**ACTIVITY:**
In the records, find every line with the word "apply" and copy it out.

:: DATA SUPPLIED ::

Set Default Proof Using "Type".

(** Where a goroutine is; a version is a number. *)
Inductive build_pc :=
  | BStart             (** waiting for the lock of the version *)
  | BVersion           (** waiting for the lock of the database *)
  | BDb                (** waiting for a token *)
  | BBuilding
  | BReturned.

Inductive goroutine :=
  | GBuild (v : nat) (pc : build_pc)
  | GClose (v : nat) (closed : bool).

Record builds := Builds {
  bl_routines : list goroutine;
  bl_versions : gset nat;          (** the versions whose lock is held *)
  bl_dbs : gset nat;               (** the databases whose lock is held *)
  bl_global : option Multilock;    (** [nil] if there is no limit *)
  bl_built : gset nat;             (** the flag [built] *)
}.

(** Taking and giving back the server's lock, if there is one. *)
Definition global_Lock (m : option Multilock) : option (option Multilock) :=
  match m with None => Some None | Some m => Some <$> ml_Lock m end.
Definition global_Unlock (m : option Multilock) : option (option Multilock) :=
  match m with None => Some None | Some m => Some <$> ml_Unlock m end.

Section Builds.
(** The database of a version. *)
Context (db_of : nat -> nat).

Inductive build_step : builds -> builds -> Prop :=
  | bs_spawn x g vl dl m b :       (** [go version.build()], [version.close()] *)
      (∃ v, x = GBuild v BStart ∨ x = GClose v false) ->
      build_step (Builds g vl dl m b) (Builds (g ++ [x]) vl dl m b)
  | bs_version g1 v g2 vl dl m b :
      v ∉ vl -> v ∉ b ->
      build_step (Builds (g1 ++ GBuild v BStart :: g2) vl dl m b) (Builds (g1 ++ GBuild v BVersion :: g2) ({[ v ]} ∪ vl) dl m b)
  | bs_built g1 v g2 vl dl m b :   (** the previous holder has finished the build *)
      v ∉ vl -> v ∈ b ->
      build_step (Builds (g1 ++ GBuild v BStart :: g2) vl dl m b) (Builds (g1 ++ GBuild v BReturned :: g2) vl dl m b)
  | bs_db g1 v g2 vl dl m b :
      db_of v ∉ dl ->
      build_step (Builds (g1 ++ GBuild v BVersion :: g2) vl dl m b) (Builds (g1 ++ GBuild v BDb :: g2) vl ({[ db_of v ]} ∪ dl) m b)
  | bs_global g1 v g2 vl dl m b m' :
      global_Lock m = Some m' ->
      build_step (Builds (g1 ++ GBuild v BDb :: g2) vl dl m b) (Builds (g1 ++ GBuild v BBuilding :: g2) vl dl m' b)
  | bs_return (ok : bool) g1 v g2 vl dl m b m' :
      global_Unlock m = Some m' ->
      build_step (Builds (g1 ++ GBuild v BBuilding :: g2) vl dl m b)
        (Builds (g1 ++ GBuild v BReturned :: g2) (vl ∖ {[ v ]}) (dl ∖ {[ db_of v ]}) m' (if ok then {[ v ]} ∪ b else b))
  | bs_close g1 v g2 vl dl m b :   (** the store is closed under the lock *)
      v ∉ vl ->
      build_step (Builds (g1 ++ GClose v false :: g2) vl dl m b) (Builds (g1 ++ GClose v true :: g2) vl dl m b).

Definition builds_init (m : option Multilock) : builds := Builds [] ∅ ∅ m ∅.

(** ** The locks and their holders *)

Definition has_version (v : nat) (x : goroutine) : bool :=
  match x with GBuild u (BVersion | BDb | BBuilding) => bool_decide (u = v) | _ => false end.
Definition has_db (d : nat) (x : goroutine) : bool :=
  match x with GBuild u (BDb | BBuilding) => bool_decide (db_of u = d) | _ => false end.
Definition is_building (x : goroutine) : bool := match x with GBuild _ BBuilding => true | _ => false end.

Definition count (P : goroutine -> bool) (g : list goroutine) : nat := length (filter (λ x, P x = true) g).

Record builds_ok (limit : option nat) (s : builds) : Prop := {
  bo_versions : ∀ v, count (has_version v) (bl_routines s) = if decide (v ∈ bl_versions s) then 1 else 0;
  bo_dbs : ∀ d, count (has_db d) (bl_routines s) = if decide (d ∈ bl_dbs s) then 1 else 0;
  bo_global : match bl_global s, limit with
              | Some m, Some n => ml_capacity m = n ∧ ml_tokens m + count is_building (bl_routines s) = n
              | None, None => True
              | _, _ => False
              end;
}.

#[local] Arguments count : simpl never.

Lemma count_mid P g1 x g2 : count P (g1 ++ x :: g2) = count P (g1 ++ g2) + (if P x then 1 else 0).
Proof.
  unfold count. rewrite !filter_app, filter_cons, !length_app. destruct (P x) eqn:E.
  - rewrite decide_True by done. cbn. lia.
  - rewrite decide_False by done. lia.
Qed.
(** X19.  The words [FindNames.py] checks are the lower-cased forms of
    the six-character entries of the word set: each is six characters
    long and in lower case. *)
Theorem X19_words_to_check_shape (english_words : list string) (word : string) :
  (In word (FindNames.words_to_check english_words) <->
     exists entry,
       In entry english_words /\ String.length entry = 6%nat /\ word = lower entry)
  /\ (In word (FindNames.words_to_check english_words) ->
        String.length word = 6%nat /\ lower word = word).
Proof.
  assert (Hmem : In word (FindNames.words_to_check english_words) <->
                 exists entry,
                   In entry english_words /\ String.length entry = 6%nat
                   /\ word = lower entry).
  { unfold FindNames.words_to_check. rewrite in_map_iff. split.
    - intros (entry & <- & Hin%list_elem_of_In%list_elem_of_filter).
      exists entry. rewrite <- list_elem_of_In. tauto.
    - intros (entry & Hin & Hlen & ->). exists entry. split; [reflexivity|].
      apply list_elem_of_In, list_elem_of_filter. rewrite list_elem_of_In. auto. }
  split; [exact Hmem|].
  intros (entry & _ & Hlen & ->)%Hmem.
  rewrite length_lower, lower_idem. auto.
Qed.

Lemma X19_words_to_check_shape_witness :
  String.length "street" = 6%nat /\ lower "street" = "street".
Proof.
  apply (X19_words_to_check_shape ["Street"; "road"; "avenue"] "street").
  vm_compute. auto.
Defined.

End agreement.

(** ** The files the scripts write *)

Section listings.
Import Py.

Lemma listing_count (l : list string) (d : string) :
  count_occ string_dec (map (fun domain => domain +:+ String LF "") l)
    (d +:+ String LF "")
  = count_occ string_dec l d.
Proof.
  apply (count_occ_map_inj (fun domain => domain +:+ String LF "")).
  intros a b. apply append_inj_l.
Qed.

(** Written one per line and read back by lines, a list of domains comes
    back as it was, followed by the empty piece after the last newline. *)
Lemma listing_read_back (l : list string) :
  Forall (fun domain => free_of LF domain = true) l ->
  split LF (String.concat "" (map (fun domain => domain +:+ String LF "") l))
  = l ++ [""].
Proof.
  induction 1 as [|d l Hd Hl IH]; [reflexivity|].
  simpl map. rewrite concat_cons, append_assoc.
  change (String LF "" +:+ ?s) with (String LF s).
  rewrite split_app, (split_free _ _ Hd), IH. reflexivity.
Qed.

(** X18.  The listing that [aidomains.py], [checkcomorai.py] and
    [checkdomains_curl.py] write after the header of their file: the single
    line [None] when nothing was found; otherwise every domain as often as
    it is in the list (once, for a list without repetition), and read back
    by lines the text is the list itself. *)
Theorem X18_file_listing (dictionary : string)
    (available_domains domains_to_check base_names_to_check listing : list string) :
  listing = drop 2 (AiDomains.file_writes dictionary available_domains domains_to_check)
  \/ listing = drop 3 (CheckComOrAi.file_writes available_domains domains_to_check
                         base_names_to_check)
  \/ listing = drop 3 (CheckDomainsCurl.file_writes available_domains domains_to_check) ->
  (available_domains = [] -> listing = ["None" +:+ String LF ""])
  /\ (available_domains <> [] ->
      forall domain,
        count_occ string_dec listing (domain +:+ String LF "")
        = count_occ string_dec available_domains domain)
  /\ (available_domains <> [] ->
      Forall (fun domain => free_of LF domain = true) available_domains ->
      split LF (String.concat "" listing) = available_domains ++ [""]).
Proof.
  intros Hlisting.
  assert (Heq : listing
                = match available_domains with
                  | [] => ["None" +:+ String LF ""]
                  | _ => map (fun domain => domain +:+ String LF "") available_domains
                  end)
    by (destruct Hlisting as [->|[->| ->]]; reflexivity).
  rewrite Heq. split; [|split].
  - intros ->. reflexivity.
  - intros Hne domain. destruct available_domains as [|d l]; [contradiction|].
    apply listing_count.
  - intros Hne Hfree. destruct available_domains as [|d l]; [contradiction|].
    apply listing_read_back, Hfree.
Qed.

Lemma X18_file_listing_witness :
  drop 2 (AiDomains.file_writes "words" [] ["soil.ai"]) = ["None" +:+ String LF ""]
  /\ split LF (String.concat ""
                 (drop 3 (CheckComOrAi.file_writes ["acre.dev"; "soil.ai"]
                            ["acre.dev"; "soil.ai"; "soil.com"] ["soil"; "acre"])))
     = ["acre.dev"; "soil.ai"; ""].
Proof.
  split.
  - destruct (X18_file_listing "words" [] ["soil.ai"] []
                (drop 2 (AiDomains.file_writes "words" [] ["soil.ai"])))
      as (Hnone & _); [left; reflexivity|].
    apply Hnone. reflexivity.
  - destruct (X18_file_listing "" ["acre.dev"; "soil.ai"]
                ["acre.dev"; "soil.ai"; "soil.com"] ["soil"; "acre"]
                (drop 3 (CheckComOrAi.file_writes ["acre.dev"; "soil.ai"]
                           ["acre.dev"; "soil.ai"; "soil.com"] ["soil"; "acre"])))
      as (_ & _ & Hread); [right; left; reflexivity|].
    apply Hread; [discriminate|repeat constructor].
Defined.

End listings.

(** ** What an Available verdict leaves behind, and what the body test reads *)

Section verdict_details.
Import Py Eff Requests Subprocess.

(** Case analysis on every test and every outcome left in the goal; the
    cases with another result are closed by the hypothesis on it. *)
Ltac true_cases :=
  repeat match goal with
  | |- context [if ?c then _ else _] => destruct c
  | |- context [match ?x with Return _ => _ | Raise _ => _ end] => destruct x
  end;
  simpl; intros Htrue; (discriminate Htrue || reflexivity).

:::

**SOLUTION:**
      apply list_elem_of_In, list_elem_of_filter. rewrite list_elem_of_In. auto. }
  apply (X19_words_to_check_shape ["Street"; "road"; "avenue"] "street").
  apply (count_occ_map_inj (fun domain => domain +:+ String LF "")).
  intros a b. apply append_inj_l.
    apply listing_count.
    apply listing_read_back, Hfree.
    apply Hnone. reflexivity.
    apply Hread; [discriminate|repeat constructor].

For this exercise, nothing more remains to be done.